Efimosfermin alfa works by regulating metabolic processes to reduce liver fat and prevent inflammation and damage. This mechanism allows the drug to decrease liver damage and potentially reverse fibrosis, while also improving metabolic health. The convenience of monthly dosing could provide an advantage in the competitive MASH treatment landscape.

Phase II Trial Results

The Phase II data, presented at The Liver Meeting of the American Association for the Study of Liver Diseases, revealed that 45.2% of patients treated with efimosfermin alfa experienced at least a one-stage improvement in fibrosis without worsening of MASH, compared to 20.6% in the placebo group (p=0.038). Furthermore, 67.7% of treated patients achieved MASH resolution without fibrosis worsening, versus 29.4% in the placebo group, also a statistically significant result.

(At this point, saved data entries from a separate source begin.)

(** X12. Every frame the frequency branch produces fits the axis [main]
    sets up with [set_xlim(0, SAMPLE_RATE / 2)]: its two series have the
    same length and every frequency lies strictly below half the sample
    rate (the Nyquist bin is never shown). *)
Theorem frame_fits_frequency_axis (samples : list Z) (frame : Line2D Q R) :
  spectral_frame samples = Some frame ->
  List.length (xdata frame) = List.length (ydata frame)
  /\ forall j,
       (j < List.length (xdata frame))%nat ->
       (nth j (xdata frame) 0 < inject_Z SAMPLE_RATE / 2)%Q.
Proof.
  intros Hf. pose proof (spectral_frame_some samples frame Hf) as Hn.
  rewrite (spectral_frame_long samples Hn) in Hf.
  injection Hf as <-. cbv zeta. cbn [xdata ydata].
  rewrite !length_map, !length_seq. split; [reflexivity|].
  intros j Hj. rewrite nth_map_seq by exact Hj.
  rewrite bin_width by lia.
  change (fst (Nat.divmod (List.length samples + 1) 1 0 1))
    with ((List.length samples + 1) / 2)%nat in Hj.
  assert (H2 : 2 * Z.of_nat j < Z.of_nat (List.length samples)) by div_lia.
  revert H2. generalize (Z.of_nat j). intros z H2.
  destruct (Z.of_nat (List.length samples)) as [|p|p] eqn:En; [lia| |lia].
  unfold Qlt, Qdiv, Qmult, Qinv, inject_Z, SAMPLE_RATE.
  cbn [Qnum Qden]. lia.
Qed.

Lemma frame_fits_frequency_axis_witness :
  exists frame,
    spectral_frame [3; 1; 2] = Some frame
    /\ List.length (xdata frame) = List.length (ydata frame).
Proof.
  eexists. split; [apply (spectral_frame_long [3; 1; 2]); simpl; lia|].
  refine (proj1 (frame_fits_frequency_axis [3; 1; 2] _ _)).
  apply (spectral_frame_long [3; 1; 2]). simpl. lia.
Defined.

(** ** The bin at 0 Hz *)






(** ** Rescaling *)

Lemma update_plot_rescales (q : list Z) (p : Plot) :
  let p' := snd (update_plot q p) in
  ax_time_rescaled p'
  = (ax_time_rescaled p + if Queue.empty q then 0 else 1)%nat
  /\ ax_fft_rescaled p'
     = (ax_fft_rescaled p
        + if (1 <? List.length (all_samples p'))%nat && negb (Queue.empty q)
          then 1 else 0)%nat.
Proof.
  cbv zeta. unfold update_plot. rewrite drain_all.
  destruct q as [|v q]; simpl Queue.empty; cbn [negb].
  - rewrite andb_false_r. simpl. split; lia.
  - rewrite andb_true_r.
    destruct (spectral_frame (all_samples p ++ v :: q)) as [frame|] eqn:Ef;
      cbn [snd ax_time_rescaled ax_fft_rescaled all_samples].
    + apply spectral_frame_some in Ef.
      destruct (Nat.ltb_spec 1 (List.length (all_samples p ++ v :: q)));
        [split; lia|lia].
    + destruct (Nat.ltb_spec 1 (List.length (all_samples p ++ v :: q)))
        as [Hlt|]; [|split; lia].
      rewrite spectral_frame_long in Ef by exact Hlt. discriminate.
Qed.

Lemma busy_ticks_cons (a : list Z) (l : list (list Z)) :
  busy_ticks (a :: l)
  = ((if Queue.empty a then 0 else 1) + busy_ticks l)%nat.
Proof. unfold busy_ticks. simpl. destruct (Queue.empty a); reflexivity. Qed.

Lemma animate_rescales (arrivals : list (list Z)) :
  forall p,
    let r := snd (animate arrivals [] p) in
    let slack :=
      if (1 <=? List.length (all_samples p))%nat then 0%nat else 1%nat in
    ax_time_rescaled r = (ax_time_rescaled p + busy_ticks arrivals)%nat
    /\ (ax_fft_rescaled r <= ax_fft_rescaled p + busy_ticks arrivals)%nat
    /\ (ax_fft_rescaled p + busy_ticks arrivals
        <= ax_fft_rescaled r + slack)%nat.
Proof.
  induction arrivals as [|a rest IH]; intros p; cbv zeta.
  - unfold busy_ticks. simpl. repeat split; lia.
  - simpl animate. rewrite busy_ticks_cons.
    pose proof (update_plot_extends a p) as [Hq Ha].
    pose proof (update_plot_rescales a p) as [Ht Hf].
    cbv zeta in Ht, Hf. rewrite Ha in Hf.
    destruct (update_plot a p) as [q' p']. simpl in Hq, Ha, Ht, Hf.
    subst q'. specialize (IH p'). cbv zeta in IH. rewrite Ha in IH.
    destruct IH as [I1 [I2 I3]].
    destruct a as [|v a]; simpl Queue.empty in *; cbn [negb] in *.
    + rewrite andb_false_r in Hf. rewrite app_nil_r in I3.
      repeat split; lia.
    + rewrite andb_true_r in Hf.
      rewrite length_app in *. simpl List.length in *.
      destruct (Nat.ltb_spec 1 (List.length (all_samples p) + S (List.length a)));
        destruct (Nat.leb_spec 1 (List.length (all_samples p) + S (List.length a)));
        destruct (Nat.leb_spec 1 (List.length (all_samples p)));
        repeat split; lia.
Qed.

(** X14. Over any run of the animation from the blank plot the time axis
    is rescaled once for every call that found samples queued, and the
    frequency axis on every such call but at most one: it is never
    rescaled more often than the time axis and lags it by one at most. *)
Theorem axes_rescaled_per_batch (arrivals : list (list Z)) :
  let p := snd (animate arrivals [] blank) in
  ax_time_rescaled p = busy_ticks arrivals
  /\ (ax_fft_rescaled p <= ax_time_rescaled p)%nat
  /\ (ax_time_rescaled p <= ax_fft_rescaled p + 1)%nat.
Proof.
  pose proof (animate_rescales arrivals blank) as H. cbv zeta in *.
  simpl in H. destruct H as [H1 [H2 H3]].
  repeat split; lia.
Qed.

(** * A whole run of the worker *)




Variable unmarshalRpc : list byte -> string + rpc.RpcMessageProto.
Variable unmarshalSink : list byte -> string + sink.SinkMessage.
Variable unmarshalTelemetry : list byte -> string + telemetry.TelemetryMessageLog.
Variable FlowMessage : Type.
Variable unmarshalFlow : list byte -> string + FlowMessage.
Variable marshalIndent : FlowMessage -> slice.
Context {H : Type}.
Variable action : slice -> H -> H.

Local Abbreviation process := (processMessage unmarshalRpc unmarshalSink).
Local Abbreviation run := (processAll unmarshalRpc unmarshalSink).
Local Abbreviation unwrap :=
  (processTelemetry unmarshalTelemetry FlowMessage unmarshalFlow marshalIndent action).
Local Abbreviation handle :=
  (dispatch unmarshalRpc unmarshalSink unmarshalTelemetry FlowMessage unmarshalFlow
     marshalIndent action).
Local Abbreviation poll :=
  (loop unmarshalRpc unmarshalSink unmarshalTelemetry FlowMessage unmarshalFlow
     marshalIndent action).

(** What the loop does with a released payload. *)
Local Abbreviation deliver tel :=
  (fun (h : H) (data : slice) => if tel : bool then (unwrap data h).2 else action data h).






End LoopFacts.

(** * Further properties of the initialisation *)
Section StartupFacts.

Variable NewConsumer : string -> string -> list string -> string + KafkaConsumer.

Local Abbreviation init := (Initialize NewConsumer).

(** X8.  When [Initialize] returns no error, the client had no consumer
    before, it now holds the consumer that the library created and that
    subscribed to [Topic], both maps of the table are empty, both counters
    are zero, the mode is [sink] or [rpc], and the rest of the
    configuration is as it was. *)
Theorem Initialize_success_state (cli : KafkaClient) :
  (init cli).1 = None ->
  let cli' := (init cli).2 in
  consumer cli = NilInterface /\
  (exists c,
     NewConsumer (Bootstrap cli) (GroupID cli) (Parameters cli) = inr c /\
     Subscribe c (Topic cli) = None /\ consumer cli' = Consumer c) /\
  msgBuffer cli' = ∅ /\ chunkTracker cli' = ∅ /\
  msgProcessed cli' = 0%nat /\ chunkProcessed cli' = 0%nat /\
  (IPC cli' = "sink"%string \/ IPC cli' = "rpc"%string) /\
  Bootstrap cli' = Bootstrap cli /\ Topic cli' = Topic cli /\
  GroupID cli' = GroupID cli /\ Parameters cli' = Parameters cli /\
  IsTelemetry cli' = IsTelemetry cli /\ stopping cli' = stopping cli.
Proof.
  unfold Initialize. destruct (consumer cli) eqn:Hcons; cbn [fst snd]; try done.
  destruct (checkIPC cli) as [err|cli1] eqn:Hchk; cbn [fst snd]; [done|].
  assert (Hrest : IsTelemetry cli1 = IsTelemetry cli /\ stopping cli1 = stopping cli).
  { unfold checkIPC in Hchk.
    destruct (String.eqb (IPC cli) ""); [by injection Hchk as <-|].
    destruct (negb _ && negb _); [done|by injection Hchk as <-]. }
  destruct Hrest as [HT HS].
  apply checkIPC_mode in Hchk as (_ & HB & HG & HP & HTo & Hm).
  rewrite HB, HG, HP.
  destruct (NewConsumer _ _ _) as [err|c]; cbn [fst snd]; [done|].
  cbn [Topic set_consumer]. rewrite HTo.
  destruct (Subscribe c (Topic cli)) eqn:Hsub; cbn [fst snd]; [done|].
  intros _. cbn.
  split; [done|]. split; [by exists c|].
  repeat split; try done.
  destruct Hm as [[_ ->]|[-> Hm]]; tauto.
Qed.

Lead investigator Mazen Noureddin, director of the Houston Research Institute, emphasized the importance of treatment adherence for MASH patients, suggesting that the monthly dosing schedule of efimosfermin alfa could improve patient compliance and overall management of the disease.

Safety and Tolerability

Efimosfermin alfa demonstrated a favorable safety profile over the 24-week treatment period, with a low incidence of injection-site reactions and gastrointestinal toxicities. Dropouts due to side effects were uncommon, indicating good tolerability among patients.

Competitive Landscape

While efimosfermin alfa is still in mid-stage development, competitors like Akero and 89bio are further along with their FGF21 analogs, efruxifermin and pegozafermin, respectively, both in Phase III development with weekly dosing. However, the monthly dosing of efimosfermin alfa could differentiate it in the market.

Future Development

Boston Pharma plans to continue Phase II development with an open-label extension phase in patients with F2 and F3 fibrosis. CEO Sophie Kornowski stated that data from this extension, along with results from an advanced fibrosis study, will support discussions with regulatory authorities before entering pivotal studies.